=== What is expected ===
Every line of the material below that holds the string "Import" should be copied.

=== Data under study ===
#####
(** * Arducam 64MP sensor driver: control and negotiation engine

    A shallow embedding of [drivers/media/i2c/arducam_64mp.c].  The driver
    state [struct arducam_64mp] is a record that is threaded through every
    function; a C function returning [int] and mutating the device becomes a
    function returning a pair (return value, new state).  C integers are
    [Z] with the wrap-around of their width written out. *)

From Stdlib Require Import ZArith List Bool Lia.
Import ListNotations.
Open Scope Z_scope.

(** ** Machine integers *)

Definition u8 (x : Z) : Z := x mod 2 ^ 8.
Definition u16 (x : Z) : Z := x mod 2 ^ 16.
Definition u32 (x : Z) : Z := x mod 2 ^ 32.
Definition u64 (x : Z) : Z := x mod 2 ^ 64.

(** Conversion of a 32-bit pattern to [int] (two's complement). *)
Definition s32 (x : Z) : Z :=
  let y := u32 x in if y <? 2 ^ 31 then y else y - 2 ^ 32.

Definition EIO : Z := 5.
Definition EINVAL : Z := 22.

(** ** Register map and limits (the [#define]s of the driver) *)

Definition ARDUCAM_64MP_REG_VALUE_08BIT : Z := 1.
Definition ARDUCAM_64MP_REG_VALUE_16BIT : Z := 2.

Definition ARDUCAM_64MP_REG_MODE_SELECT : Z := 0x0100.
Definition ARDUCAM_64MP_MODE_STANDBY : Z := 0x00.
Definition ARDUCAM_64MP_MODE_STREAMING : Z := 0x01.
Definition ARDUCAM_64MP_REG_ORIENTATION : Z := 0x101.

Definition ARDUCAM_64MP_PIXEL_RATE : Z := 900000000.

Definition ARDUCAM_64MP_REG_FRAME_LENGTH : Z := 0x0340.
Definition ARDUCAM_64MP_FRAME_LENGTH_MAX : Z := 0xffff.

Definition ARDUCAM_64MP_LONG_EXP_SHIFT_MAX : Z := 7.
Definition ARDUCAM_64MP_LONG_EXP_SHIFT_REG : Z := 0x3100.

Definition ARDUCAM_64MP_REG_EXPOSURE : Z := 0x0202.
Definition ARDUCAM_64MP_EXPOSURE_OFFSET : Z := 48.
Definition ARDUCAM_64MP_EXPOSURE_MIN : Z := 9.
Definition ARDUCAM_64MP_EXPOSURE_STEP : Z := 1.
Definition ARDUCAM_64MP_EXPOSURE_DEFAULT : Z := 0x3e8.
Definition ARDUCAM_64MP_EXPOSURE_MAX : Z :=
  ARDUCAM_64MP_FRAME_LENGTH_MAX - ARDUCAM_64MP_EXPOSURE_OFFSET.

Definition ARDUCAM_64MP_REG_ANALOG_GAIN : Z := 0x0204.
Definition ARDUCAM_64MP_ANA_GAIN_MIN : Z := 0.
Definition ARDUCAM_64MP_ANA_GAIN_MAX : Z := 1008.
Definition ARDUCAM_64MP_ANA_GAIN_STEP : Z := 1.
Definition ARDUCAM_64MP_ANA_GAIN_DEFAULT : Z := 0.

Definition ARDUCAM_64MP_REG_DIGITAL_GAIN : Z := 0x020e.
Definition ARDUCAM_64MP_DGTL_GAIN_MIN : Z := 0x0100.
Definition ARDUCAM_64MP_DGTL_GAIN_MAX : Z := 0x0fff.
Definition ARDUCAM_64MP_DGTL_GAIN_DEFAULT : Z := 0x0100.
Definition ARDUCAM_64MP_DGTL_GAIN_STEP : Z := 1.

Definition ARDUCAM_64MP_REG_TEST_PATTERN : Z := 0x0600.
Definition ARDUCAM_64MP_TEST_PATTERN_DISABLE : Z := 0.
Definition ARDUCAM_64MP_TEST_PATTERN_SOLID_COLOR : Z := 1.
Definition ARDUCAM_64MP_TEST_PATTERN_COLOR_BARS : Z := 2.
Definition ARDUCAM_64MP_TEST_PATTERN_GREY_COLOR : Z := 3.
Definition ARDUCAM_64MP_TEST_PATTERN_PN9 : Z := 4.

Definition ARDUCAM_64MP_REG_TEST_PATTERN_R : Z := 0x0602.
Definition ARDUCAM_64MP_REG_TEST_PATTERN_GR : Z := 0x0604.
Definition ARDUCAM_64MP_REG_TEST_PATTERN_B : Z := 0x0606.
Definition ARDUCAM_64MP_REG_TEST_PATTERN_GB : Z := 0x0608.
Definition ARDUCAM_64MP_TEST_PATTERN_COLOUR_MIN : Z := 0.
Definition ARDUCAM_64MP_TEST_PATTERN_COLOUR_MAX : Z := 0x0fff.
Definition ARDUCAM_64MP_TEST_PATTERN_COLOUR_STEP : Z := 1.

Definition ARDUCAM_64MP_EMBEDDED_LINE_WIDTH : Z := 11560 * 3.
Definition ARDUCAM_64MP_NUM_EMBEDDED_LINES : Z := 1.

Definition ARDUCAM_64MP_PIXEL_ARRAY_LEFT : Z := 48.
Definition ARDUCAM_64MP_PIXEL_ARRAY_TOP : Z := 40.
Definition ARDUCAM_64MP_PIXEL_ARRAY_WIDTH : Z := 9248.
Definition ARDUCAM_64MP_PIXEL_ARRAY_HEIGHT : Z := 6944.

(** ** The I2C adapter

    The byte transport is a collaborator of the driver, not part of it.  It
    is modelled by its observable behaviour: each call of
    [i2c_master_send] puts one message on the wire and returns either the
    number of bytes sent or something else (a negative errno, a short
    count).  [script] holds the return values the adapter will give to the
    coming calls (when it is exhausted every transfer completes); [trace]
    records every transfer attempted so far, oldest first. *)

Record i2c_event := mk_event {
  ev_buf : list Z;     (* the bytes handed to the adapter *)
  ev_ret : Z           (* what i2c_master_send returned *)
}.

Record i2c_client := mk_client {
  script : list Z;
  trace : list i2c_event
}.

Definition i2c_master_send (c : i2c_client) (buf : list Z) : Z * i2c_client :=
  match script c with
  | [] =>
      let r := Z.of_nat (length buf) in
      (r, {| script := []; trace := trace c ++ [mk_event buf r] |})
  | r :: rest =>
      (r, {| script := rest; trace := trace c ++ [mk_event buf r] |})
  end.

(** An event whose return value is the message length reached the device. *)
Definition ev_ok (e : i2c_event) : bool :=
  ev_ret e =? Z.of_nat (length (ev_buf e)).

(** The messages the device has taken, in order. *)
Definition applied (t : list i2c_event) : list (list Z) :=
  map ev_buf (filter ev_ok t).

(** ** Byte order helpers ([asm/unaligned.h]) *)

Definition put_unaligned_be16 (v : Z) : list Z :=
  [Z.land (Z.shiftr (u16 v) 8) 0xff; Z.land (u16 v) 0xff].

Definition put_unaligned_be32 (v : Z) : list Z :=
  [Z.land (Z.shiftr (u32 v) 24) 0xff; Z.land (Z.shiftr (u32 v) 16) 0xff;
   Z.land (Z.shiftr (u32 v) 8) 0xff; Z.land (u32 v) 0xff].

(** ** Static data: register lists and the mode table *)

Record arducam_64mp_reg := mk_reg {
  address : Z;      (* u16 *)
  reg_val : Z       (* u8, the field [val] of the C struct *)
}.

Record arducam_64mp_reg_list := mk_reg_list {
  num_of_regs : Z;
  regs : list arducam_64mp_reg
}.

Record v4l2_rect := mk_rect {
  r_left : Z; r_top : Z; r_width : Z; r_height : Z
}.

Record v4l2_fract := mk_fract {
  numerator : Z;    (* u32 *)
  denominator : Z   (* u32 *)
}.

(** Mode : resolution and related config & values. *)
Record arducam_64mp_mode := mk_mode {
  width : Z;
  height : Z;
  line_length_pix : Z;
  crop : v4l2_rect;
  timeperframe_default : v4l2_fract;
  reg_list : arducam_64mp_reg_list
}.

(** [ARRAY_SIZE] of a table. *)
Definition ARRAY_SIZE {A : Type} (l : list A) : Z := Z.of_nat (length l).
#####
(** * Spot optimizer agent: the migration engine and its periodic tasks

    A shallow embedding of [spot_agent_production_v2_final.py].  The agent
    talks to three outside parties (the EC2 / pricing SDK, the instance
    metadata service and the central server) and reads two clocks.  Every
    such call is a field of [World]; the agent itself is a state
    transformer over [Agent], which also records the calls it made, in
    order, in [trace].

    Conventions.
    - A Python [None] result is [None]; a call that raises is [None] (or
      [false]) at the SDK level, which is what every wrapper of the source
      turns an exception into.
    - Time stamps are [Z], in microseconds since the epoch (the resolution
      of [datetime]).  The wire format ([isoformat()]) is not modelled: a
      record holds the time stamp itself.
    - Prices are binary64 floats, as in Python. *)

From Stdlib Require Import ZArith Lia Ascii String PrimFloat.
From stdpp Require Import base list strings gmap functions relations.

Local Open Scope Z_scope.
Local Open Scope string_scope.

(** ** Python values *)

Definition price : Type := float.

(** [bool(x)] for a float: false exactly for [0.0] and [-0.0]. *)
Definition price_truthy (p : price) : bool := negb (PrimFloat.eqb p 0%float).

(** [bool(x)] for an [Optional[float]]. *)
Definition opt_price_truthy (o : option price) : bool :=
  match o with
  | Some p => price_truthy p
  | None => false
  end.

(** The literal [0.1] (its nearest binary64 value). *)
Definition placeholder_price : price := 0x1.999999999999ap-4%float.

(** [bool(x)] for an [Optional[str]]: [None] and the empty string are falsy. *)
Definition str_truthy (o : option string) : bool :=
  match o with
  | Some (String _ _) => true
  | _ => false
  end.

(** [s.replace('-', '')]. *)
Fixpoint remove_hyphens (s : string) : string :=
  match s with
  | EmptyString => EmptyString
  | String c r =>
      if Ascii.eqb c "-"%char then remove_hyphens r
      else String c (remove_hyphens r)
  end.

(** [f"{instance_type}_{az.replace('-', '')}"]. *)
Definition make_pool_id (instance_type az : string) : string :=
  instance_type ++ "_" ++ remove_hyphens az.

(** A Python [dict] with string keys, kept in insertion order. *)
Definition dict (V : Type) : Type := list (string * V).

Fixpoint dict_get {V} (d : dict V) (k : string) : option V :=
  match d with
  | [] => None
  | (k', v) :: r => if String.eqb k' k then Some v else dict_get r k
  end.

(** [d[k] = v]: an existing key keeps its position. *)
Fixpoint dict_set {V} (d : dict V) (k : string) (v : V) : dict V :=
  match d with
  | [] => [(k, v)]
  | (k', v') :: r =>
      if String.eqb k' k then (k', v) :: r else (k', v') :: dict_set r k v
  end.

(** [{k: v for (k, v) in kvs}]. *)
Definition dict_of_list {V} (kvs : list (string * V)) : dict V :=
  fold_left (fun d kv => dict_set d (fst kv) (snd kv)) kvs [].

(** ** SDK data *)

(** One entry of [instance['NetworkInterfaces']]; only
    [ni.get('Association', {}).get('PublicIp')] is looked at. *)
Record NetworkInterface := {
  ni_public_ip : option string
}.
#####
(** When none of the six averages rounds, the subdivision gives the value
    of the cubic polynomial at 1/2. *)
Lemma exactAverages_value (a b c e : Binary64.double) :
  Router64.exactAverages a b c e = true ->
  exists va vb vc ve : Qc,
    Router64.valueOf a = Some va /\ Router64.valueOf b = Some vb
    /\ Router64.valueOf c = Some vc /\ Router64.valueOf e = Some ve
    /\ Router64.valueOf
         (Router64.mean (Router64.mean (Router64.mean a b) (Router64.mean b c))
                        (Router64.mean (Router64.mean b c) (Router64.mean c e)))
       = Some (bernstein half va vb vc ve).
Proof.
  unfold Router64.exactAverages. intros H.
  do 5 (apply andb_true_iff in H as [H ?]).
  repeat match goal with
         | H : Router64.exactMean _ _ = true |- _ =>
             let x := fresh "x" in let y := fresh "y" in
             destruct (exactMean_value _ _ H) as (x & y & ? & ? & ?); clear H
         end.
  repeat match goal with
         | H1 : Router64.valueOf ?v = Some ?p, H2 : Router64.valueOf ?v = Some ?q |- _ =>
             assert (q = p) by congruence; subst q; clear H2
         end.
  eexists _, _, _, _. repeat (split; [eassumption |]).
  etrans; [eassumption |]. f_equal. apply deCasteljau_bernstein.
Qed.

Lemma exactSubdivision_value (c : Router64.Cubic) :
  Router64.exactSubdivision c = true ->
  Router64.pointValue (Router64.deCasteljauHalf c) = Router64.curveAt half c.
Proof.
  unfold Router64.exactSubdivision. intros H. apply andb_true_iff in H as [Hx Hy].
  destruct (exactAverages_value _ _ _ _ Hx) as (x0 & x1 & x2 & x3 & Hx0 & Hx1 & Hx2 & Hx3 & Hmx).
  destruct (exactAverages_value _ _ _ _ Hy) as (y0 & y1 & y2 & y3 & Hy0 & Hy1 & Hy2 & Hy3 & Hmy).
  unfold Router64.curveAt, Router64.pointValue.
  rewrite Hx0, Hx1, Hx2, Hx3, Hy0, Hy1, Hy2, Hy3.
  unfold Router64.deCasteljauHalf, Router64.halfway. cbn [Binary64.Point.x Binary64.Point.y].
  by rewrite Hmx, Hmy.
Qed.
#####
=== Task answer ===
From Stdlib Require Import ZArith List Bool Lia.
Import ListNotations.
From Stdlib Require Import ZArith Lia Ascii String PrimFloat.
From stdpp Require Import base list strings gmap functions relations.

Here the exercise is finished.